(* ===== verification/Mp4Theorems.v ===== *)
(** * [scuffle-mp4]: what the box reader and writer promise

    The theorems about whole boxes: a box is read back from what it writes,
    the reader returns well-formed boxes on arbitrary bytes, the inputs it
    panics on, and what [Traf::optimize] and the codec strings keep. *)

From Stdlib Require Import Strings.String.
From stdpp Require Import base list numbers.
From Stdlib Require Import Strings.Byte.
From S2P Require Import Prelude Io BytesCursor Aac BitIo H264 Flv Mp4Box Mp4Movie Mp4Tables Mp4Fragment.
From S2P Require Import Mp4Esds Mp4Config Mp4Containers Mp4Dyn Mp4DynLaws Mp4DynTotal Mp4Traf Mp4Codec.

Module Mp4.
Import DynLaws TotalParse.


(** A fragment with a run of two samples and a box of an unknown type. *)
Definition sample_fragment : DynBox.t :=
  DynBox.Moof (Moof.mk (BoxHeader.new Moof.NAME) (Mfhd.new 7)
    [Traf.mk (BoxHeader.new Traf.NAME) (Tfhd.new 1 None None None None None)
       (Some (Trun.new [Trun.mkSample (Some 3) (Some 100) None (Some (-2));
                        Trun.mkSample (Some 4) (Some 200) None (Some 5)] None)) None None (Some (Tfdt.new 90000)) []]
    [DynBox.Unknown (BoxHeader.new (str "free")) [x00; x01]]).

(** Check a conjunction on concrete data. *)
Ltac conj_tac :=
  hnf;
  lazymatch goal with
  | |- _ /\ _ => split; conj_tac
  | |- Forall _ [] => constructor
  | |- Forall _ _ => constructor; conj_tac
  | _ => vm_compute; repeat split; done
  end.

(** Check a condition on a concrete box and on every box inside it. *)
Ltac nested_tac :=
  apply every_node;
  [ lazymatch goal with
    | |- local_wf (DynBox.Unknown _ _) => split; [done|apply (bool_decide_unpack _); by vm_compute]
    | _ => conj_tac
    end
  | let x := fresh "x" in let Hx := fresh "Hx" in
    intros x Hx; cbn in Hx;
    repeat (apply elem_of_cons in Hx as [->|Hx]; [nested_tac|]);
    by apply elem_of_nil in Hx ].


(** C10. On every cursor over a buffer of less than 2^59 bytes
    [DynBox::demux] terminates: it returns a box whose fields, and those of all
    boxes inside it, are in the ranges of their types and consistent with their
    flags, with the cursor still inside the buffer and not moved back, or fails
    with one of the two parse errors, or panics. *)
Theorem dynbox_demux_typed `{ByteOrder} (c : Cursor) (Hc : Flv.buffered c) :
  match DynBoxDemux.demux c with
  | (Ok b, c') => every local_wf b /\ Flv.buffered c' /\ (length (cursor_rest c') <= length (cursor_rest c))%nat
  | (Err e, _) => e = UnexpectedEof \/ e = InvalidData
  | (Panic, _) => True
  | (Fuel, _) => False
  end.
Proof.
  pose proof (DynTotal.dyn_demux_spec (length (cursor_rest c)) c Hc (Nat.le_refl _)) as Hs.
  destruct (DynBoxDemux.demux c) as [[b|e| |] c']; [|done..]. by destruct Hs as (? & ? & ?).
Qed.

Lemma dynbox_demux_typed_witness :
  let c := cursor_new [x00; x00; x00; x10; x6d; x66; x68; x64; x00; x00; x00; x00; x00; x00; x00; x07] in
  match DynBoxDemux.demux c with
  | (Ok b, c') => every local_wf b /\ Flv.buffered c' /\ (length (cursor_rest c') <= length (cursor_rest c))%nat
  | (Err e, _) => e = UnexpectedEof \/ e = InvalidData
  | (Panic, _) => True
  | (Fuel, _) => False
  end.
Proof. intros c. apply (dynbox_demux_typed c). split; vm_compute; congruence. Defined.

(** The reader is the header and then the content. *)
Lemma demux_header `{ByteOrder} c header data c' : BoxHeader.demux c = (Ok (header, data), c') ->
  exists fuel, DynBoxDemux.demux c = DynBoxDemux.demux_data (DynBoxDemux.demux_fuel fuel) header data c'.
Proof.
  intros Hh. exists (length (cursor_rest c)). unfold DynBoxDemux.demux. erewrite bind_ok by done.
  cbn [DynBoxDemux.demux_fuel]. by erewrite bind_ok by done.
Qed.

Lemma demux_header_panics `{ByteOrder} c c' :
  BoxHeader.demux c = (Panic, c') -> fst (DynBoxDemux.demux c) = Panic.
Proof.
  intros Hh. unfold DynBoxDemux.demux. erewrite bind_ok by done. cbn [DynBoxDemux.demux_fuel].
  by erewrite bind_panic by done.
Qed.

Lemma demux_frame `{ByteOrder} pre post name data : length name = 4%nat -> blen data < 8 ->
  exists fuel c', DynBoxDemux.demux (at_pos pre (be_bytes 4 (8 + blen data) ++ name ++ data ++ post)) =
    DynBoxDemux.demux_data (DynBoxDemux.demux_fuel fuel) (BoxHeader.new name) data c'.
Proof.
  intros Hn Hl. pose proof (header_takes_frame (fun _ => True) name data Hn ltac:(lia) pre post I) as Hh.
  unfold frame in Hh. cbv zeta in Hh. rewrite (proj2 (Z.ltb_ge _ _)) in Hh by (unfold u32_max; lia).
  rewrite <-!app_assoc, (Z.add_comm (blen data)) in Hh.
  apply demux_header in Hh as [fuel Hh]. by exists fuel, (at_pos (pre ++ be_bytes 4 (8 + blen data) ++ name ++ data) post).
Qed.

(** C40. The reader panics on short sizes, wherever the box is in the buffer and
    whatever follows it: a 32-bit size field from 2 to 7, a 64-bit size field
    from 1 to 15, an [ftyp] box of less than 8 bytes of content, and a [dinf]
    box with no box inside. *)
Theorem dynbox_demux_panics `{ByteOrder} (pre post name : list byte) (Hname : length name = 4%nat) :
  (forall size, 2 <= size <= 7 ->
    fst (DynBoxDemux.demux (at_pos pre (be_bytes 4 size ++ name ++ post))) = Panic) /\
  (forall size, 1 <= size <= 15 ->
    fst (DynBoxDemux.demux (at_pos pre (be_bytes 4 1 ++ name ++ be_bytes 8 size ++ post))) = Panic) /\
  (forall data, blen data < 8 ->
    fst (DynBoxDemux.demux (at_pos pre (be_bytes 4 (8 + blen data) ++ str "ftyp" ++ data ++ post))) = Panic) /\
  fst (DynBoxDemux.demux (at_pos pre (be_bytes 4 8 ++ str "dinf" ++ post))) = Panic.
Proof.
  split_and!.
  - intros size Hs. eapply demux_header_panics. unfold BoxHeader.demux.
    erewrite bind_ok; [|apply (takes_uint (fun _ => True)); [lia|done]].
    erewrite bind_ok; [|by apply (takes_exact (fun _ => True))].
    rewrite (proj2 (Z.eqb_neq size 1)), bind_ret, (proj2 (Z.eqb_neq size 0)) by lia.
    apply bind_panic, bind_panic, checked_u_panic. unfold fits. lia.
  - intros size Hs. eapply demux_header_panics. unfold BoxHeader.demux.
    erewrite bind_ok; [|apply (takes_uint (fun _ => True)); [lia|done]].
    erewrite bind_ok; [|by apply (takes_exact (fun _ => True))]. rewrite Z.eqb_refl.
    erewrite bind_ok; [|apply (takes_uint (fun _ => True)); [lia|done]]. rewrite (proj2 (Z.eqb_neq size 0)) by lia.
    apply bind_panic, bind_panic, checked_u_panic. unfold fits. lia.
  - intros data Hd. destruct (demux_frame pre post (str "ftyp") data eq_refl Hd) as (fuel & c' & ->).
    unfold DynBoxDemux.demux_data. rewrite decide_True by done. cbn [bind lift].
    change (Mp4Box.demux ?h ?d) with (Ftyp.demux h d). unfold Ftyp.demux.
    assert (slice 8 (blen data) data = None) as ->.
    { unfold slice. rewrite (proj2 (Z.leb_gt 8 (blen data))) by lia. by rewrite andb_false_r. }
    by destruct (slice 0 4 data), (slice 4 8 data).
  - destruct (demux_frame pre post (str "dinf") [] eq_refl eq_refl) as (fuel & c' & E).
    change (8 + blen []) with 8 in E. rewrite app_nil_l in E. rewrite E.
    unfold DynBoxDemux.demux_data. repeat (rewrite decide_False by done). rewrite decide_True by done. done.
Qed.

Lemma dynbox_demux_panics_witness :
  (forall size, 2 <= size <= 7 ->
    fst (DynBoxDemux.demux (at_pos [x00] (be_bytes 4 size ++ str "moov" ++ [x01]))) = Panic) /\
  (forall size, 1 <= size <= 15 ->
    fst (DynBoxDemux.demux (at_pos [x00] (be_bytes 4 1 ++ str "moov" ++ be_bytes 8 size ++ [x01]))) = Panic) /\
  (forall data, blen data < 8 ->
    fst (DynBoxDemux.demux (at_pos [x00] (be_bytes 4 (8 + blen data) ++ str "ftyp" ++ data ++ [x01]))) = Panic) /\
  fst (DynBoxDemux.demux (at_pos [x00] (be_bytes 4 8 ++ str "dinf" ++ [x01]))) = Panic.
Proof. apply (dynbox_demux_panics [x00] [x01] (str "moov")). reflexivity. Defined.


Definition sample_flag (depends_on : Z) : TrunSampleFlag.t := TrunSampleFlag.mk 0 0 depends_on 0 0 0 false 0.

Definition sample_traf : Traf.t DynBox.t :=
  Traf.new (Tfhd.new 1 None None None None None)
    (Some (Trun.new [Trun.mkSample (Some 3) (Some 10) (Some (sample_flag 2)) (Some 0);
                     Trun.mkSample (Some 3) (Some 20) (Some (sample_flag 1)) (Some 0);
                     Trun.mkSample (Some 3) (Some 30) (Some (sample_flag 1)) (Some 0)] None)) None.


(** What the optimised fragment above is: only the sizes are left in the run. *)
Example sample_traf_optimized :
  Traf.tfhd (TrafOps.optimize sample_traf) =
    Tfhd.new 1 None None (Some 3) None (Some (sample_flag 1)) /\
  option_map Trun.samples (Traf.trun (TrafOps.optimize sample_traf)) =
    Some [Trun.mkSample None (Some 10) None None; Trun.mkSample None (Some 20) None None;
          Trun.mkSample None (Some 30) None None] /\
  option_map Trun.first_sample_flags (Traf.trun (TrafOps.optimize sample_traf)) = Some (Some (sample_flag 2)).
Proof. vm_compute. done. Qed.

(** The codec strings of H.264 and of both audio codecs are parsed back to
    the codec they were printed from; what is printed for H.265 and for AV1 is
    never accepted by the parser, which expects more parts. *)
Theorem codec_string_roundtrip (v : VideoCodec.t) (a : AudioCodec.t)
    (Hv : CodecLaws.video_ok v) (Ha : CodecLaws.audio_ok a) :
  AudioCodec.from_str (AudioCodec.fmt a) = Ok a /\
  VideoCodec.from_str (VideoCodec.fmt v) =
    match v with VideoCodec.Avc _ _ _ => Ok v | _ => Err (str "missing profile") end.
Proof.
  split.
  - destruct a; [by apply CodecLaws.aac_from_str|done].
  - destruct v; [by apply CodecLaws.avc_from_str|by apply CodecLaws.hevc_from_str|by apply CodecLaws.av1_from_str].
Qed.

Lemma codec_string_roundtrip_witness :
  AudioCodec.from_str (AudioCodec.fmt (AudioCodec.Aac Aac.AacLowComplexity)) =
    Ok (AudioCodec.Aac Aac.AacLowComplexity) /\
  VideoCodec.from_str (VideoCodec.fmt (VideoCodec.Avc 100 0 51)) = Ok (VideoCodec.Avc 100 0 51).
Proof.
  apply (codec_string_roundtrip (VideoCodec.Avc 100 0 51) (AudioCodec.Aac Aac.AacLowComplexity));
    repeat split; vm_compute; congruence.
Defined.

(** A string of six parts passes the length check of the H.265 parser, which
    then reads a seventh. *)
Example hevc_six_parts_panics : VideoCodec.from_str (str "hev1.A.1.60.L.5d") = Panic.
Proof. vm_compute. reflexivity. Qed.

Example avc_short_panics : VideoCodec.from_str (str "avc1.64") = Panic.
Proof. vm_compute. reflexivity. Qed.
End Mp4.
*****
> [How to complete this task]: The lines needed run from the first line of the data through the line containing "[Traf.mk (BoxHeader.new Traf.NAME)"; give them again exactly and nothing else.

> [The completed task]:
(* ===== verification/Mp4Theorems.v ===== *)
(** * [scuffle-mp4]: what the box reader and writer promise

    The theorems about whole boxes: a box is read back from what it writes,
    the reader returns well-formed boxes on arbitrary bytes, the inputs it
    panics on, and what [Traf::optimize] and the codec strings keep. *)

From Stdlib Require Import Strings.String.
From stdpp Require Import base list numbers.
From Stdlib Require Import Strings.Byte.
From S2P Require Import Prelude Io BytesCursor Aac BitIo H264 Flv Mp4Box Mp4Movie Mp4Tables Mp4Fragment.
From S2P Require Import Mp4Esds Mp4Config Mp4Containers Mp4Dyn Mp4DynLaws Mp4DynTotal Mp4Traf Mp4Codec.

Module Mp4.
Import DynLaws TotalParse.


(** A fragment with a run of two samples and a box of an unknown type. *)
Definition sample_fragment : DynBox.t :=
  DynBox.Moof (Moof.mk (BoxHeader.new Moof.NAME) (Mfhd.new 7)
    [Traf.mk (BoxHeader.new Traf.NAME) (Tfhd.new 1 None None None None None)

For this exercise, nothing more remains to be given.